I want to tell you about three stories converging.
Story #1: In 1982 I graduated from Bonn American High School, aka The American School on the Rhein, in the capital city of what was then West Germany. During my four years in Bonn, my family met and became friends with the Liberian Ambassador and his wife, Dr. Zamba and Doris Liberty. When I graduated, the Libertys gave me a beautiful, hand-embroidered traditional Liberian shirt called a dashiki. To this day, the shirt is a treasured reminder not only of my time in Germany, but our friends and their West African nation.
Story #2: In 2008 I had the privilege of spending ten days in Liberia to work with pastors, a school, and a clinic. Just four years removed from a brutal and bloody civil war that had lasted roughly fourteen years, the nation was a wreck: 85% unemployment, hundreds of thousands of Internally Displaced Persons, and even in Monrovia, the capital, only about 15% of the city had electricity or running water. At the school we were working with, I talked with one of the teachers about the challenges of educating students in that environment.
Story #3: You know the word: ebola. An epidemic that claimed thousands of lives in western Africa and struck fear into the hearts of America when aid workers who had become infected were brought to the US for treatment. But ebola did more than simply kill individuals; it also killed economies—like the struggling one in Liberia.
Convergence: Enter Chidegar Liberty, better known as Chid. He is the son of Dr. and Mrs. Liberty, who gave me the dashiki more than thirty years ago. Chid grew up in the U.S. but since traveling back to Liberia for the first time in 2009, has had a passion and a vision for the people of his homeland. He started a women’s sewing center to train and employ the women of Liberia, making high quality clothing for international distribution. But the ebola crisis shut down the factory and sent its employees back home with no income and little hope. But Chid, a hero if there ever was one, is back at it, with a vision bigger and grander than before. Now he not only wants to employ and train women, but also put school uniforms on kids so they can get an education. Simply called #UNIFORM, the dream is simple: make the world’s softest t-shirt, sell it around the world, and for every shirt sold, give a school uniform to a Liberian child.

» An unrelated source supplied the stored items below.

(** A loop whose body runs. *)
Lemma while_runs n base cond body cl t st exit start :
  expr_code p f n base cond = Some cl ->
  let body_base := S (base + length cl) in
  let end_ := S (body_base + length t) in
  placed base (cl ++ I_JumpIfFalse (Z.of_nat end_) :: closed end_ t ++ [I_Jump (Z.of_nat base)]) ->
  (forall fuel rho loc lv, env rho loc ->
     comes (at_pc body_base st loc lv) (exec_list (exec p f fuel) rho body) (lands (body_base + length t) end_ (Some base) st)) ->
  forall fuel rho loc lv, env rho loc ->
    comes (at_pc base st loc lv) (exec p f fuel rho (S_While cond body)) (lands end_ exit start st).
Proof.
  intros Hcl body_base end_ Hp Hbody fuel. pose proof (placed_end _ _ Hp) as Hend.
  apply placed_app in Hp as [Hpc Hp]. apply placed_cons in Hp as [Hjif Hp]. apply placed_app in Hp as [_ Hp].
  rewrite closed_length in Hp. apply placed_cons in Hp as [Hjump _]. fold body_base in Hjump.
  rewrite !length_app in Hend. cbn in Hend. rewrite length_app, closed_length in Hend. cbn in Hend.
  induction fuel as [|fuel IH]; intros rho loc lv He; [done|]. cbn [exec].
  eapply comes_bind; [by eapply expr_runs|]. intros v s' ->.
  eapply (comes_bind _ _ _ (fun b s => v = SBool b /\ s = at_pc (base + length cl) (repr v :: st) loc lv));
    [by apply comes_want_bool|]. intros b s' [-> ->].
  eapply comes_later; [apply rtc_once, (jump_if_false_runs _ end_ b); [exact Hjif|subst end_ body_base; lia]|].
  destruct b; [|by apply comes_here; exists loc, lv].
  eapply comes_bind; [by apply Hbody|]. intros [rho' flow] s' (loc' & lv' & He' & Hf). cbn in He', Hf.
  destruct flow.
  - subst s'. eapply comes_later; [apply rtc_once, (jump_runs _ base); [exact Hjump|lia]|]. by apply IH.
  - destruct Hf as [_ Hf]. by apply comes_here; exists loc', lv'.
  - destruct Hf as (t0 & [= <-] & ->). by apply IH.
  - by apply comes_here; exists loc', lv'.
Qed.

So far, more than 1,000 supporters have backed a crowd funding campaign, committing more than $200,000—enough to put uniforms on more than 8,000 kids. As I write, the campaign is in its final 40 hours.
What started for me as a gift shirt in 1982 is now coming full circle, as my support will put shirts on the backs of Liberian students so they, too, will be able to attend—and graduate from—high school. Who knows; maybe one of those students will grow up to be an ambassador to Germany and give a shirt to another young person.